Quando ela corre em direção ao cachorro ao meu lado, abro a boca para alertá-la, mas é tarde demais. O cachorro se vira. Ao invés de grunhir, ele late e rosna, flexionando seus músculos. Prestes a atacar. Eu não penso, apenas pulo. Arremesso meu corpo sobre o cão, agarrando seu pescoço com meus braços.
Minha cabeça acerta o chão. O cachorro se foi, assim como a garotinha. Ao invés disso, eu estou sozinha – na sala de teste, agora vazia. Viro-me devagar e não consigo ver meu reflexo em nenhum dos espelhos. Abro a porta e caminho para o corredor, mas não é um corredor, é um ônibus e todos os lugares estão ocupados.

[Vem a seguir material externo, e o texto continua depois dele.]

Lemma rstrip_head (ch : char) (s : str) :
  startswith hyphen (rstrip ch s) = true -> startswith hyphen s = true.
Proof.
  destruct s as [|c t]; simpl; [discriminate|].
  destruct (rstrip ch t); [destruct (c =? ch)|]; simpl; congruence.
Qed.

Lemma rstrip_forallb (P : char -> bool) (ch : char) (s : str) :
  forallb P s = true -> forallb P (rstrip ch s) = true.
Proof.
  induction s as [|c t IH]; simpl; [reflexivity|].
  intros H. apply andb_true_iff in H. destruct H as [Hc Ht].
  specialize (IH Ht). destruct (rstrip ch t) as [|x r].
  - destruct (c =? ch); simpl; [reflexivity | now rewrite Hc].
  - change (forallb P (c :: x :: r)) with (P c && forallb P (x :: r)).
    now rewrite Hc, IH.
Qed.

Lemma rstrip_no_double (ch : char) (s : str) :
  no_double_hyphen s = true -> no_double_hyphen (rstrip ch s) = true.
Proof.
  induction s as [|c t IH]; simpl; [reflexivity|].
  intros H. apply andb_true_iff in H. destruct H as [Hc Ht].
  specialize (IH Ht). pose proof (rstrip_head ch t) as Hh.
  destruct (rstrip ch t) as [|x r].
  - destruct (c =? ch); simpl; [reflexivity | now rewrite andb_false_r].
  - change (no_double_hyphen (c :: x :: r))
      with (negb ((c =? hyphen) && startswith hyphen (x :: r))
            && no_double_hyphen (x :: r)).
    rewrite IH, andb_true_r.
    destruct (startswith hyphen (x :: r)) eqn:E.
    + now rewrite (Hh eq_refl) in Hc.
    + now rewrite andb_false_r.
Qed.
(** C1, as the code has it. Two runs of [uploadFilesAsSandbox] over the
    same [fileList], in two worlds where [tf.add] records the same members
    (headers and contents) for every local path of the list, and which both
    reach the transfer, write the same archive and send it under the same
    name [<digest>.tar.bz2], whatever the staging paths, limits and
    assignments; the digest is fed the archive in successive reads of at
    most 10240 bytes, none empty, that together are the whole archive. *)
Theorem C1_same_members_same_name items
    sizeLimit1 assignTo1 w1 p1 sizeLimit2 assignTo2 w2 p2 :
  Forall (fun i => supported i = true) items ->
  Forall (fun kv => In (snd kv) validSandboxTypes) (default [] assignTo1) ->
  Forall (fun kv => In (snd kv) validSandboxTypes) (default [] assignTo2) ->
  missingPaths (fs w1) items = [] ->
  missingPaths (fs w2) items = [] ->
  mkstemp_name env (scanned w1 items) "LDSB." = inl p1 ->
  mkstemp_name env (scanned w2 items) "LDSB." = inl p2 ->
  let s1 := staged env w1 items p1 in
  let s2 := staged env w2 items p2 in
  (sizeLimit1 <= 0
   \/ forall tf, addMembers env s1 (files2Upload (fs w1) items) [] = (tf, inl None) ->
                 getGlobbedTotalSize env (archived env s1 p1 tf) p1 <= sizeLimit1) ->
  (sizeLimit2 <= 0
   \/ forall tf, addMembers env s2 (files2Upload (fs w2) items) [] = (tf, inl None) ->
                 getGlobbedTotalSize env (archived env s2 p2 tf) p2 <= sizeLimit2) ->
  Forall (fun s => exists members,
            tar_add env s1 (realpath env s1 s) (OsPath.basename s) = inl members
            /\ tar_add env s2 (realpath env s2 s) (OsPath.basename s) = inl members)
         (localPaths items) ->
  exists tf r1 w1' evs1 r2 w2' evs2,
    uploadFilesAsSandbox env (FLSeq items) sizeLimit1 assignTo1 w1 = (Done r1, w1')
    /\ uploadFilesAsSandbox env (FLSeq items) sizeLimit2 assignTo2 w2 = (Done r2, w2')
    /\ history w1' = (history w1 ++ evs1)%list
    /\ history w2' = (history w2 ++ evs2)%list
    /\ EvTarWrite p1 tf ∈ evs1 /\ EvTarWrite p2 tf ∈ evs2
    /\ EvSendFile p1 (canonicalName env tf) (default [] assignTo1) (OK r1) ∈ evs1
    /\ EvSendFile p2 (canonicalName env tf) (default [] assignTo2) (OK r2) ∈ evs2
    /\ canonicalName env tf
       = md5_hexdigest env
           (fold_left (md5_update env) (chunks (tar_bz2 env tf)) (md5_new env))
         +:+ ".tar.bz2"
    /\ concat (chunks (tar_bz2 env tf)) = tar_bz2 env tf
    /\ Forall (fun c => c <> [] /\ Z.of_nat (length c) <= 10240)
              (chunks (tar_bz2 env tf)).
Proof.
  intros Hi Ha1 Ha2 Hm1 Hm2 Es1 Es2 s1 s2 Hz1 Hz2 Hadd.
  rewrite (uploadFilesAsSandbox_staged env _ _ _ _ _ Ha1 Hi Hm1 Es1).
  rewrite (uploadFilesAsSandbox_staged env _ _ _ _ _ Ha2 Hi Hm2 Es2).
  fold s1 s2. rewrite (files2Upload_same _ _ _ Hm2 Hm1) in *.
  destruct (addMembers_same s1 s2 (files2Upload (fs w1) items) [])
    as (tf & Ea1 & Ea2).
  { apply files2Upload_supported. }
  { intros s Hs. apply (files2Upload_all _ _ Hm1) in Hs.
    by apply (proj1 (Forall_forall _ _) Hadd). }
  assert (Hs1 : exists evs, size_passed env sizeLimit1 p1 (archived env s1 p1 tf) evs).
  { destruct (Z_lt_le_dec 0 sizeLimit1) as [Hpos|Hle].
    - destruct Hz1 as [?|Hz1]; [lia|]. eexists. apply measured_within; [done|].
      by apply Hz1.
    - eexists. by apply not_measured. }
  assert (Hs2 : exists evs, size_passed env sizeLimit2 p2 (archived env s2 p2 tf) evs).
  { destruct (Z_lt_le_dec 0 sizeLimit2) as [Hpos|Hle].
    - destruct Hz2 as [?|Hz2]; [lia|]. eexists. apply measured_within; [done|].
      by apply Hz2.
    - eexists. by apply not_measured. }
  destruct Hs1 as [sz1 Hs1], Hs2 as [sz2 Hs2].
  rewrite (bundleAndSend_sent env _ _ _ _ _ _ _ Ea1 Hs1).
  rewrite (bundleAndSend_sent env _ _ _ _ _ _ _ Ea2 Hs2).
  cbv zeta. rewrite digestOf_canonical.
  generalize (sendFile env (sending (archived env s1 p1 tf) p1 sz1) p1
                (canonicalName env tf) (default [] assignTo1)).
  generalize (sendFile env (sending (archived env s2 p2 tf) p2 sz2) p2
                (canonicalName env tf) (default [] assignTo2)).
  intros r2 r1. unfold_worlds.
  eexists tf, _, _, _, _, _, _.
  split; [reflexivity|]. split; [reflexivity|]. cbn [fs history OK set_SandboxFileName].
  split; [rewrite <- !app_assoc; reflexivity|].
  split; [rewrite <- !app_assoc; reflexivity|].
  split; [find_event|]. split; [find_event|].
  split; [find_event|]. split; [find_event|].
  split; [done|]. split.
  - apply chunks_of_concat; [apply chunk_size_pos|lia].
  - eapply Forall_impl; [apply chunks_of_bounds|].
    intros c [? Hc]. split; [done|]. unfold chunk_size in Hc. lia.
Qed.
(** [handleApplyLayout]: the store and the editor state after it. *)
Definition handleApplyLayout (frames : list LayoutResult) (db : Database B)
    (st : EditorState) : Uuid (Database B * EditorState) :=
  match st_album st with
  | None => uret (db, st)
  | Some album =>
      ubind (uuidv4 uuidv4_nth) (fun fresh =>
      ubind (mapi_uuid
               (fun f _ =>
                  ubind (uuidv4 uuidv4_nth) (fun frameId =>
                  uret {| frame_id := frameId;
                          photoId := result_photoId f;
                          geometry := geometry (frameData f) |}))
               0 frames) (fun newFrames =>
      let newSpread :=
        {| spread_id := fresh;
           albumId := album_id album;
           orderIndex := Z.of_nat (length (st_spreads st));
           spread_frames := newFrames |} in
      uret (Storage.saveSpread db newSpread,
            {| st_album := st_album st;
               st_spreads := st_spreads st ++ [ newSpread ];
               st_photos := st_photos st;
               st_currentSpreadIndex := length (st_spreads st);
               st_selectedPhotoIds := [];
               st_selectedFrameId := st_selectedFrameId st |})))
  end.

(** The photos the editor hands to the auto-layout dialog. *)
Definition selectedPhotos (st : EditorState) : list Photo :=
  filter (fun p => photo_id p ∈ st_selectedPhotoIds st) (st_photos st).

End Editor.

(** Every spread of the editor has its position as [orderIndex]. *)
Definition ordered_by_position (spreads : list Spread) : Prop :=
  forall (i : nat) (s : Spread), spreads !! i = Some s -> orderIndex s = Z.of_nat i.

(** ** More vocabulary *)

Local Open Scope Q_scope.

(** A rectangle keeps the margin from every edge of the canvas. *)
Definition inset (w h m : Q) (r : FrameGeometry) : Prop :=
  m <= x r /\ x r + width r <= w - m /\ m <= y r /\ y r + height r <= h - m.

Local Close Scope Q_scope.

(** The photo ids placed by a list of spreads, in order. *)
Definition placed_photoIds (spreads : list SpreadFrames) : list string :=
  spreads ≫= (fun s => photoId <$> frames s).

(** The frame ids of a list of spreads, in order. *)
Definition placed_frameIds (spreads : list SpreadFrames) : list string :=
  spreads ≫= (fun s => frame_id <$> frames s).

Local Open Scope Q_scope.

(** ** The clipping region of the 2D context *)








(** ** Worked data *)

Definition sample_album : Album :=
  mkAlbum "album" "Wedding" (mkAlbumSize "12x18" "12x18" 18 12 true)
    300 (mkGutterSettings true (1 # 4)) [].

Definition sample_photo (id : string) : Photo :=
  mkPhoto id "album" (id +:+ ".jpg") 4000 3000.

Definition sample_spread (id : string) (order : Z) : Spread :=
  mkSpread id "album" order [].

Definition sample_frame (id photo : string) (left : Q) : PhotoFrame :=
  mkPhotoFrame id photo (rect left 0 100 100 0).

(** Photos [a] and [c] have a preview URL; every blob is found and
    decodes to a 4000 x 3000 image; every canvas encodes. *)
Definition sample_env : Collaborators :=
  mkCollaborators unit (<["a" := "blob:a"]> (<["c" := "blob:c"]> ∅))
    (fun _ => Resolved (Some tt)) (fun _ => Resolved (mkImage 4000 3000))
    (fun _ => None) (fun _ => Some tt).



Definition empty_db : Database unit := mkDatabase ∅ ∅ ∅ ∅.

Definition sample_state : EditorState :=
  mkEditorState (Some sample_album)
    [ sample_spread "s0" 0; sample_spread "s1" 1 ]
    [ sample_photo "a"; sample_photo "b"; sample_photo "c" ]
    1 [ "c"; "a" ] None.

Definition sample_photos : list Photo :=
  [ sample_photo "a"; sample_photo "b"; sample_photo "c" ].

(** A spread of three frames; photo [b] has no preview URL. *)
Definition sample_frames : list PhotoFrame :=
  [ sample_frame "f0" "a" 0; sample_frame "f1" "b" 200;
    sample_frame "f2" "c" 400 ].

Definition sample_spreads : list Spread :=
  [ mkSpread "s0" "album" 0 sample_frames; sample_spread "s1" 1 ].

Definition sample_db : Database unit :=
  Storage.savePhoto
    (Storage.saveSpread (Storage.saveSpread empty_db (sample_spread "s1" 1))
       (sample_spread "s0" 0))
    (sample_photo "a") tt.

Definition sample_geometry : FrameGeometry :=
  nth 2 (generateFrames four_grid 5400 3600 75 60) (rect 0 0 0 0 0).

Definition sample_results : list LayoutResult :=
  [ mkLayoutResult "a" (sample_frame "x" "a" 0);
    mkLayoutResult "c" (sample_frame "y" "c" 200) ].

(** * Properties *)

(** [lra] does not read a division by a constant: the inverse of a
    numeral is replaced by its value first. *)
Ltac inv_consts :=
  unfold Qdiv in *;
  repeat match goal with
  | |- context [Qinv (Qmake ?n ?d)] =>
      let v := eval vm_compute in (Qinv (Qmake n d)) in
      change (Qinv (Qmake n d)) with v in *
  | H : context [Qinv (Qmake ?n ?d)] |- _ =>
      let v := eval vm_compute in (Qinv (Qmake n d)) in
      change (Qinv (Qmake n d)) with v in *
  end.

Ltac qlra := inv_consts; lra.

(** Case analysis on the template of the catalogue. *)
Ltac each_template Ht :=
  unfold LAYOUT_TEMPLATES in Ht;
  repeat (apply elem_of_cons in Ht as [-> | Ht]);
  [ .. | by apply elem_of_nil in Ht ];
  cbn [generateFrames photoCount id
       single_full two_side_by_side three_one_two four_grid six_mosaic] in *;
  unfold SPACING in *.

Paro entre os bancos e me seguro a um dos encostos. Sentado próximo a mim está um homem com um jornal. Não consigo ver seu rosto, mas posso ver suas mãos. Elas estão cheias de cicatrizes, como se ele as tivesse queimado. Elas seguram o papel como se desejassem destroçá-lo.
— Você conhece esse rapaz? — ele pergunta.
Ele mostra a foto na primeira página do jornal. A manchete diz Assassino brutal finalmente preso! Encaro a palavra “assassino”. Muito tempo se passou desde que ouvi essa palavra, mas mesmo sua forma me enche de pavor. Na foto abaixo da manchete está um jovem homem com um rosto vazio e barba. Sinto como se o conhecesse, mas não consigo lembrar como. E ao mesmo tempo, sinto como se fosse uma má ideia dizer isso ao homem sentado.
— E então? — ouço raiva em sua voz. — Você o conhece?
Uma ideia ruim – não, uma péssima ideia. Meu coração acelera e eu agarro o encosto com mais força para impedir que minhas mãos tremam e me entreguem. Se eu disser ao homem que conheço o rapaz do artigo, alguma coisa terrível poderá acontecer comigo. Mas não posso convencê-lo de que não o conheço. Eu poderia limpar minha garganta e dar de ombros – mas isso seria uma mentira.
Limpo minha garganta.
— Você o conhece? — ele repete.
Dou de ombros.
— E então?
Um tremor atravessa meu corpo. Meu medo é irracional. É apenas um teste, não é real.
— Não — digo em minha voz casual. — Não tenho ideia de quem ele é.
Ele levanta e finalmente posso ver seu rosto. Ele usa óculos escuros e sua boca se dobra em um sorriso ameaçador. Sua bochecha está marcada por cicatrizes, assim como suas mãos. Ele se inclina próximo ao meu rosto. Seu hálito cheira a cigarros. Não é real, lembro-me. Não é real.
— Você está mentindo — ele diz. — Você está mentindo!
— Não estou.
— Posso ver em seus olhos que você está mentindo.
Empertigo-me.
— Não, você não pode.
— Se você o conhece — ele diz em voz baixa — você poderia me salvar. Você poderia me salvar!
Cerro meus olhos.
— Bem... — eu digo. Endureço meu queixo. — Não o conheço.